Given the grid definition of the global 300m and 1km products (see image below), no proper aggregation of the finer resolution product can be performed at the minimum and maximum latitude and longitude. For this reason, the 300m *RasterLayer* object needs to be cropped accordingly.
![](Pixel_centre_example_CGLS.png)
```{r}
if(extent(r)[1] < -180 & extent(r)[2] > 179.997 &
extent(r)[3] < -59.99554 & extent(r)[4] > 80){ # checking for full product (image)
extnt_r <- extent(r)
extnt_r[1] <- extent(r)[1] + (2 * (1 / 336)) # x-min
extnt_r[2] <- extent(r)[2] - (1 * (1 / 336)) # x-max
extnt_r[3] <- extent(r)[3] + (1 * (1 / 336)) # y-min
extnt_r[4] <- extent(r)[4] - (2 * (1 / 336)) # y-max
r <- crop(r, extnt_r)
}else{
print("The image is not the full product; therefore, extent needs to be checked")
}
```
## Option 2: resampling geographic subsets
If you want to resample a geographic subset of the original 300m product, its new extent should match with the 1km product grid.
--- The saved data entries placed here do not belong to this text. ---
(** X16.  When the data are not all equal, R2 is a number and never above 1,
    and it is 1 when the fitted curve passes through every point.  (The
    converse holds of the exact quotient only: in binary64 a residual sum far
    below the total sum of squares is rounded away.) *)
Theorem r_squared_at_most_one (y_t yy : list Q) (a b : Q) :
  In a yy -> In b yy -> ~ a == b ->
  exists q,
    r_squared y_t yy = Fin q
    /\ q <= 1
    /\ ((forall p, In p (combine y_t yy) -> fst p == snd p) -> q == 1).
Proof.
  intros Ha Hb Hab. unfold r_squared.
  set (ssr := sum_Q (map (fun p => sq (fst p - snd p)) (combine y_t yy))).
  set (sst := sum_Q (map (fun y => sq (y - sum_Q yy / len_Q yy)) yy)).
  assert (Hsst : 0 < sst) by (apply (spread_positive yy Ha Hb Hab)).
  assert (Hpos : forall p, In p (combine y_t yy) -> 0 <= sq (fst p - snd p))
    by (intros; apply sq_nonneg).
  assert (Hssr : 0 <= ssr) by (apply sum_Q_nonneg_terms; exact Hpos).
  unfold Np.div.
  destruct (Qeq_bool sst 0) eqn:E; [apply Qeq_bool_iff in E; lra|].
  cbn [Np.sub]. exists (1 - ssr / sst).
  assert (Hq : 0 <= ssr / sst) by (apply Qle_shift_div_l; [exact Hsst|lra]).
  split; [reflexivity|]. split; [lra|].
  intros Hall.
  assert (Hz : ssr == 0).
  { apply sum_Q_zero. intros p Hp. apply sq_zero. rewrite (Hall p Hp). lra. }
  rewrite Hz. field. lra.
Qed.

(** ** When the classifier returns *)

Lemma iloc_back_In (A : Type) (k : nat) (s : list A) (x : A) :
  iloc_back k s = Ok x -> In x s.
Proof.
  unfold iloc_back. destruct (nth_error (rev s) k) as [y|] eqn:E; [|discriminate].
  intros H. inversion H; subst y. apply in_rev. apply (nth_error_In _ _ E).
Qed.

Lemma iloc_back_defined (A : Type) (k : nat) (s : list A) :
  (k < length s)%nat -> exists x, iloc_back k s = Ok x.
Proof.
  intros H. unfold iloc_back. destruct (nth_error (rev s) k) as [y|] eqn:E.
  - exists y. reflexivity.
  - apply nth_error_None in E. rewrite length_rev in E. lia.
Qed.

Section ClassifierRuns.

Variable theilslopes : list Q -> list Q -> option Q.
Variable curve_fit : list Q -> list Q -> params -> params -> params -> result params.
Variable v : variant.

(** X18.  A series of fewer than two rows is never classified: the empty series
    has no first index, and with one row [YMG['sequence'].iloc[-2]] is out of
    bounds before the fit is called.  The exception is [IndexError] whatever
    the slope estimator and the fit do. *)
Theorem classidication_needs_two_rows (YMG0 : list row) :
  (length YMG0 < 2)%nat ->
  classidication theilslopes curve_fit v YMG0 = Raise IndexError.
Proof.
  intros H. destruct YMG0 as [|r [|r' YMG0]]; [reflexivity| |cbn in H; lia].
  unfold classidication. rewrite with_sequence_nonempty. cbn [bind map].
  destruct (Np.lt _ _); [reflexivity|]. destruct (Np.gt _ _); reflexivity.
Qed.

Lemma step_change_defined (R2 : npfloat) (w t : Z) :
  t <> 0%Z -> exists b, step_change R2 w t = Ok b.
Proof.
  intros Ht. unfold step_change. destruct (Np.ge R2 (Fin (7 # 10))).
  - apply Z.eqb_neq in Ht. rewrite Ht. eexists; reflexivity.
  - eexists; reflexivity.
Qed.

(** The rows, bounds and indices [classidication] and [suddenchange] read
    from an annual series of two or more first days of October in increasing
    order: all are there, and the record spans at least one year. *)
Lemma annual_series_indices (YMG0 : list row) :
  (2 <= length YMG0)%nat ->
  (forall r, In r YMG0 -> october_first (date r) = true) ->
  increasing (map date YMG0) = true ->
  exists YMG a0 a1 first l s2 s1,
    with_sequence YMG0 = Ok YMG
    /\ py_min (map y_value YMG) = Ok a0
    /\ py_max (map y_value YMG) = Ok a1
    /\ iloc_first (map y_date YMG) = Ok first
    /\ iloc_back 0 (map y_date YMG) = Ok l
    /\ iloc_back 1 (map sequence YMG) = Ok s2
    /\ iloc_back 0 (map sequence YMG) = Ok s1
    /\ years_spanned (Ts.days_between l first) <> 0%Z.
Proof.
  intros Hlen Hoct Hinc.
  destruct YMG0 as [|r0 YMG0]; [cbn in Hlen; lia|].
  assert (Hseq := with_sequence_nonempty r0 YMG0).
  set (YMG := map (fun x => mkYrow (date x) (value x)
                     (years_spanned (Ts.days_between (date x) (date r0))))
                  (r0 :: YMG0)) in *.
  assert (HYlen : length YMG = length (r0 :: YMG0)) by (unfold YMG; apply length_map).
  assert (Hdates : map y_date YMG = map date (r0 :: YMG0)).
  { unfold YMG. rewrite map_map. reflexivity. }
  assert (Hmin : exists a0, py_min (map y_value YMG) = Ok a0).
  { unfold YMG. cbn [map py_min]. eexists; reflexivity. }
  assert (Hmax : exists a1, py_max (map y_value YMG) = Ok a1).
  { unfold YMG. cbn [map py_max]. eexists; reflexivity. }
  destruct Hmin as (a0 & Hmin). destruct Hmax as (a1 & Hmax).
  destruct (@iloc_back_defined _ 0 (map y_date YMG)) as (l & Hl);
    [rewrite length_map, HYlen; lia|].
  destruct (@iloc_back_defined _ 1 (map sequence YMG)) as (s2 & Hs2);
    [rewrite length_map, HYlen; lia|].
  destruct (@iloc_back_defined _ 0 (map sequence YMG)) as (s1 & Hs1);
    [rewrite length_map, HYlen; lia|].
  assert (Hfirst : iloc_first (map y_date YMG) = Ok (date r0)) by reflexivity.
  exists YMG, a0, a1, (date r0), l, s2, s1.
  repeat (split; [assumption|]).
  (* the last index is not before the first *)
  apply iloc_back_In in Hl. rewrite Hdates in Hl.
  assert (Hyear : (year (date r0) <= year l)%Z).
  { cbn [map] in Hl, Hinc. destruct Hl as [<-|Hl]; [lia|].
    apply increasing_cons in Hinc. destruct Hinc as [_ Hall].
    specialize (Hall l Hl). revert Hall. ts_bool. lia. }
  assert (Hol : october_first l = true).
  { apply in_map_iff in Hl. destruct Hl as (r & <- & Hr). apply Hoct. exact Hr. }
  assert (Ho0 : october_first (date r0) = true) by (apply Hoct; left; reflexivity).
  rewrite (october_first_form _ Hol), (october_first_form _ Ho0).
  generalize (days_between_octobers Hyear). intros Hd.
  generalize (years_spanned_positive Hd). lia.
Qed.

(** With those in hand the only thing left that can fail is the call of
    [curve_fit] in [suddenchange]: what it raises is raised, and when it
    returns, so does [classidication], with the slope of the whole series,
    the R2 of the fitted curve and, in the dead-zone, the label 'No trend'. *)
Lemma classidication_after_fit (YMG0 : list row) (YMG : list yrow) (a0 a1 : Q)
    (first l : Timestamp) (s2 s1 : Z) :
  with_sequence YMG0 = Ok YMG ->
  py_min (map y_value YMG) = Ok a0 ->
  py_max (map y_value YMG) = Ok a1 ->
  iloc_first (map y_date YMG) = Ok first ->
  iloc_back 0 (map y_date YMG) = Ok l ->
  iloc_back 1 (map sequence YMG) = Ok s2 ->
  iloc_back 0 (map sequence YMG) = Ok s1 ->
  years_spanned (Ts.days_between l first) <> 0%Z ->
  match curve_fit (map seq_Q YMG) (map y_value YMG)
                  (fit_p0 s2 a0 a1) fit_lower (fit_upper s2 s1) with
  | Raise e => classidication theilslopes curve_fit v YMG0 = Raise e
  | Ok fitted =>
      exists c,
        classidication theilslopes curve_fit v YMG0 = Ok c
        /\ ts_slope c = slope_of theilslopes YMG
        /\ pw_R2 c = r_squared (map (piecewise fitted) (map seq_Q YMG)) (map y_value YMG)
        /\ (Np.lt (slope_of theilslopes YMG) (Fin (- dead_zone v)) = false ->
            Np.gt (slope_of theilslopes YMG) (Fin (dead_zone v)) = false ->
            label c = NoTrend)
  end.
Proof.
  intros Hseq Hmin Hmax Hfirst Hl Hs2 Hs1 Ht.
  unfold classidication. rewrite Hseq. cbn [bind]. rewrite Hmin, Hmax. cbn [bind].
  unfold suddenchange. rewrite Hfirst, Hl. cbn [bind]. rewrite Hs2, Hs1. cbn [bind].
  destruct (curve_fit _ _ _ _ _) as [fitted|e]; cbn [bind].
  - set (R2 := r_squared _ _).
    match goal with |- context [step_change R2 ?w ?t] =>
      destruct (@step_change_defined R2 w t Ht) as (b & Hb); rewrite Hb end.
    cbn [bind].
    destruct (Np.lt _ _).
    + eexists. split; [reflexivity|]. cbn [ts_slope pw_R2].
      split; [reflexivity|]. split; [reflexivity|]. discriminate.
    + destruct (Np.gt _ _).
      * eexists. split; [reflexivity|]. cbn [ts_slope pw_R2].
        split; [reflexivity|]. split; [reflexivity|]. discriminate.
      * eexists. split; [reflexivity|]. cbn [ts_slope pw_R2 label].
        split; [reflexivity|]. split; [reflexivity|]. reflexivity.
  - destruct (Np.lt _ _); [reflexivity|]. destruct (Np.gt _ _); reflexivity.
Qed.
This target 1km grid or extent can be either
* retrieved from a 1km *Raster*\* object, i.e. one of the rasters in your existing 1km time series:
```{r}
ndvi_files_1km <- list(paste0(getwd(), "/ndvi1km_Cat.tif"))
r_1km <- raster(ndvi_files_1km[[1]])
if(exists("r_1km") & all(round(res(r_1km), 10) == round(0.0089285714, 10))){
my_extent <- extent(r_1km)
}else{
stop("The given raster file does not exist or does not have the 1km resolution.")
}
```
* or provided as a vector with longitude/latitude coordinates, in decimal degrees, taking the form *c(Xmin, Xmax, Ymin, Ymax)*. Notice that these coordinates might be slightly adjusted to the 1km PROBA-V products grid.
```{r}
coords4subset <- c(0, 4, 40, 43)
my_extent <- extent(coords4subset)
```
Next, we’ll check if the new extent is found in the PROBA-V 1km product grid (cell boundaries). If it's not, it will be adjusted. Then, the product can be cropped to the new extent.
```{r echo = TRUE}
# The following vectors contain Long and Lat coordinates, respectively, of the 1km grid (cell boundaries):
x_ext <- seq((-180 - ((1 / 112) / 2)), 180, (1/112))
y_ext <- seq((80 + ((1 / 112) / 2)), - 60, - (1/112))
if(!all(round(my_extent[1], 7) %in% round(x_ext, 7) &
round(my_extent[2], 7) %in% round(x_ext, 7) &
round(my_extent[3], 7) %in% round(y_ext, 7) &
round(my_extent[4], 7) %in% round(y_ext, 7))){
# The given extent from raster or coordinate vector does not fit into the 1km PROBA-V grid, so we are going to adjust it
for(crd in 1:length(as.vector(my_extent))){
if(crd <= 2){
my_extent[crd] <- x_ext[order(abs(x_ext - my_extent[crd]))][1]
}else{
my_extent[crd] <- y_ext[order(abs(y_ext - my_extent[crd]))][1]
}
}
# Now we can crop the 300m raster
r <- crop(r, my_extent)
}
```
# Step 4: Dealing with invalid (no-data) pixels
The original Global Land product can contain specific values (flags) for invalid pixels, which need to be dealt with. For this example, we’ll convert those into NoData (NA) values.
The range of valid pixel values, the scale factor and offset and any flag values used are described in the product documentation and netCDF file metadata.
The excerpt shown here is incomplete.